Le texte de cette page a été corrigé et est conforme au fac-similé.

Charles-Jean se leva à ses paroles, et, se promenant de long en large d’un air réfléchi et majestueux, il traça à grands traits le plan de la future campagne. « Il vous faut tel nombre d’hommes ; vous vous mettrez en route tel jour ; un mois après, vous êtes sur le Danube. » Suchtelen, qui naturellement savait tout cela au moins aussi bien que Charles-Jean, était tout oreilles, faisait l’étonné, s’exclamait d’admiration devant une science si profonde et de si beaux calculs. « Enfin vous traversez le Danube, continuait le roi, vous vous précipitez comme un torrent dans les provinces de la Turquie proprement dite ; le chemin vous est ouvert jusqu’aux Balkans.

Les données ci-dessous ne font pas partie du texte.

Lemma binary_loop_ok B : forall A P Q s from i, slots s = P ++ A ++ B ++ Q -> sorted A ->
  from = length P -> i = length P + length A ->
  exists M, yields (binary_sort_loop (length B) from i) s tt (P ++ M ++ Q) /\ sorted M /\ stable (A ++ B) M.
Proof.
  induction B as [|x B IH]; intros A P Q s from i Hs HA -> ->.
  { exists A. rewrite app_nil_r. split; [by apply yields_done|done]. }
  cbn [length binary_sort_loop]. destruct (splits_exists (fun a => lt x a) A HA) as (k & Hk).
  { intros a b Hab Ha. by apply lt_le_trans with a. }
  destruct (splits_app _ _ _ Hk) as (A1 & A2 & HA12 & Hlen & H1 & H2).
  destruct (set_pivot_law s (length P + length A) x) as (s1 & Hp & Hs1 & Hpv).
  { rewrite Hs, app_assoc. apply lookup_mid. by rewrite length_app. }
  rewrite Hs in Hs1.
  pose proof (pivot_search_ok P A ((x :: B) ++ Q) x k (Datatypes.S (length A)) Hk 0 (length A) s1 Hs1 Hpv) as Hy.
  destruct Hy as (s2 & Hy & Hs2); [lia|destruct Hk; lia|lia|]. rewrite Nat.add_0_r, <- Hlen in Hy.
  subst A. rewrite length_app in *.
  destruct (sink_ok x (length A2) A2 (P ++ A1) (B ++ Q) s2 (length P + (length A1 + length A2))) as (s3 & Hz & Hs3).
  { by rewrite Hs2, <- !app_assoc. } { done. } { rewrite length_app. lia. }
  destruct (inserted A1 A2 x HA) as (HM1 & HM2); [|done|].
  { intros a Ha. specialize (H1 a Ha). rewrite <- not_le in H1 by done. unfold SorterProofs.le in *. lia. }
  destruct (IH (A1 ++ x :: A2) P Q s3 (length P) (length P + (length A1 + length A2) + 1)) as (M & (s4 & Hm & Hs4) & HM & HstM); auto.
  { by rewrite Hs3, <- !app_assoc. } { rewrite length_app. simpl. lia. }
  exists M. split_and!; [|done|]. 2: { rewrite <- HstM. change (x :: B) with ([x] ++ B). rewrite (app_assoc _ [x]). by rewrite HM2. }
  exists s4. split; [|done]. erewrite sbind_ok by exact Hp.
  replace (length P + (length A1 + length A2) - length P) with (length A1 + length A2) by lia.
  erewrite sbind_ok by exact Hy.
  replace (length P + (length A1 + length A2) - (length P + length A1)) with (length A2) by lia.
  erewrite sbind_ok by exact Hz. exact Hm.
Qed.

(** [m from to] sorts the slots from [from] to [to] stably and leaves the others. *)
Definition sorts_stably (m : nat -> nat -> ST S unit) : Prop := forall P L Q s from to,
  slots s = P ++ L ++ Q -> from = length P -> to = length P + length L ->
  exists M, yields (m from to) s tt (P ++ M ++ Q) /\ sorted M /\ stable L M.

Lemma binary_sort_ok : sorts_stably binary_sort.
Proof.
  intros P L Q s from to Hs -> ->. unfold binary_sort, binary_sort_with_start. destruct L as [|x L].
  { exists []. cbn [length]. replace (length P + 0 - (length P + 1)) with 0 by lia.
    split; [by apply yields_done|]. split; [constructor|done]. }
  cbn [length]. replace (length P + Datatypes.S (length L) - (length P + 1)) with (length L) by lia.
  apply (binary_loop_ok L [x]); [done|repeat constructor|done|done].
Qed.

Lemma insert_down_ok x fuel : forall A P Q s, slots s = P ++ A ++ x :: Q -> sorted A -> A <> [] -> length A <= fuel ->
  exists A1 A2, A = A1 ++ A2 /\ yields (insert_down fuel (length P) (length P + length A)) s tt (P ++ (A1 ++ x :: A2) ++ Q)
    /\ (forall a, a ∈ A1 -> le a x) /\ (forall a, a ∈ A2 -> lt x a).
Proof.
  induction fuel as [|fuel IH]; intros A P Q s Hs HA Hne Hf; [destruct A; simpl in *; [done|lia]|].
  destruct (exists_last Hne) as (A' & y & ->). rewrite length_app in *. cbn [length insert_down] in *.
  replace (length P + (length A' + 1) - 1) with (length P + length A') by lia.
  destruct (yields_compare s (length P + length A') (length P + (length A' + 1)) y x) as (s1 & Hc & Hs1).
  { rewrite Hs, <- app_assoc, app_assoc. apply lookup_mid. by rewrite length_app. }
  { rewrite Hs, app_assoc. apply lookup_mid. rewrite !length_app. done. }
  rewrite Hs in Hs1. pose proof HA as (HA' & _ & Hbelow)%sorted_app. destruct (Z.ltb_spec 0 (cmp y x)) as [Hgt|Hle].
  - assert (Hxy : lt x y) by (apply not_le; [done|]; unfold SorterProofs.le; lia).
    destruct (swap_two s1 (P ++ A') y [] x Q (length P + length A') (length P + (length A' + 1))) as (s2 & Hw & Hs2).
    { by rewrite Hs1, <- !app_assoc. } { by rewrite length_app. } { rewrite length_app. simpl. lia. }
    destruct (decide (A' = [])) as [->|HneA].
    + exists [], [y]. split_and!; [done| |by intros a ?%elem_of_nil|by intros a ->%list_elem_of_singleton].
      exists s2. cbn [length] in *. split; [|by rewrite Hs2, app_nil_r]. erewrite sbind_ok by exact Hc.
      apply Z.ltb_lt in Hgt as ->. erewrite sbind_ok by exact Hw. by rewrite Nat.add_0_r, Nat.eqb_refl.
    + destruct (IH A' P (y :: Q) s2) as (A1 & A2 & -> & (s3 & Hy & Hs3) & H1 & H2); auto; [|lia|].
      { rewrite Hs2, <- !app_assoc. done. }
      exists A1, (A2 ++ [y]). split_and!; [by rewrite app_assoc| |done|].
      * exists s3. split; [|rewrite Hs3; cbn; by rewrite <- !app_assoc; cbn; rewrite <- app_assoc].
        erewrite sbind_ok by exact Hc. apply Z.ltb_lt in Hgt as ->. erewrite sbind_ok by exact Hw.
        destruct (Nat.eqb_spec (length P + length (A1 ++ A2)) (length P)) as [E|_]; [|exact Hy].
        exfalso. apply HneA, length_zero_iff_nil. lia.
      * intros a [Ha|Ha]%elem_of_app; [by apply H2|by apply list_elem_of_singleton in Ha as ->].
  - exists (A' ++ [y]), []. rewrite app_nil_r. split_and!; [done| | |by intros a ?%elem_of_nil].
    + exists s1. split; [|by rewrite Hs1, <- !app_assoc]. erewrite sbind_ok by exact Hc.
      apply Z.ltb_ge in Hle as ->. done.
    + intros a Ha. apply le_trans_ with y; [done| |done].
      apply (sorted_last_below (A' ++ [y])); [done|by rewrite last_snoc|done].
Qed.

Lemma insertion_loop_ok B : forall A P Q s from i, slots s = P ++ A ++ B ++ Q -> sorted A -> A <> [] ->
  from = length P -> i = length P + length A ->
  exists M, yields (insertion_loop (length B) from i) s tt (P ++ M ++ Q) /\ sorted M /\ stable (A ++ B) M.
Proof.
  induction B as [|x B IH]; intros A P Q s from i Hs HA Hne -> ->.
  { exists A. rewrite app_nil_r. split; [by apply yields_done|done]. }
  cbn [length insertion_loop]. replace (length P + length A - length P) with (length A) by lia.
  destruct (insert_down_ok x (length A) A P (B ++ Q) s) as (A1 & A2 & -> & Hy & H1 & H2); auto.
  destruct (inserted A1 A2 x HA H1 H2) as (HM1 & HM2).
  eapply (yields_bind_ex _ _ _ _ _ _ (fun M => P ++ M ++ Q)); [exact Hy|]. intros s1 Hs1.
  destruct (IH (A1 ++ x :: A2) P Q s1 (length P) (length P + length (A1 ++ A2) + 1)) as (M & Hm & HM & HstM); auto.
  { by destruct A1. } { rewrite !length_app. simpl. lia. }
  exists M. split_and!; [done|done|]. rewrite <- HstM. change (x :: B) with ([x] ++ B).
  by rewrite (app_assoc _ [x]), HM2.
Qed.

C’est ici seulement que commencent les difficultés… — Est-ce que votre majesté, dit Suchtelen, les croit insurmontables ? — Elles sont grandes, répond Charles-Jean, la chaîne des Balkans est considérable ; mais enfin il y a des défilés qui vous offriront un passage. Il faudra les forcer ; vous y réussirez… Soyez tranquille, tout ira bien… Et, je vous le répète, soyez persuadé que toute mon âme est avec vous, que mes vœux et tous ceux des Suédois vous accompagnent ! » Suchtelen vit poindre ici la seconde occasion qu’il attendait. « Sire, dit-il, pendant que j’avais le bonheur d’entendre cet admirable exposé, avec ces inappréciables directions sur une guerre peut-être imminente, j’ai senti de nouveau le regret que ces conseils et ces directions ne dussent pas avoir, ainsi que les vœux de votre majesté, de meilleur interprète que ma seule correspondance, et j’oserai encore une fois représenter quel prix y ajouteraient pour l’empereur mon maître quelques lignes de votre main… — Eh bien soit ! répliqua Charles-Jean, qui n’apercevait pas le piège. J’ai une idée : la princesse royale va nous donner dans quelques jours, j’espère, un gros garçon ; je saisirai cette bonne occasion d’écrire à l’empereur, et il pourra se convaincre que j’ai transporté sur lui toute l’amitié qui m’unissait à son noble frère. »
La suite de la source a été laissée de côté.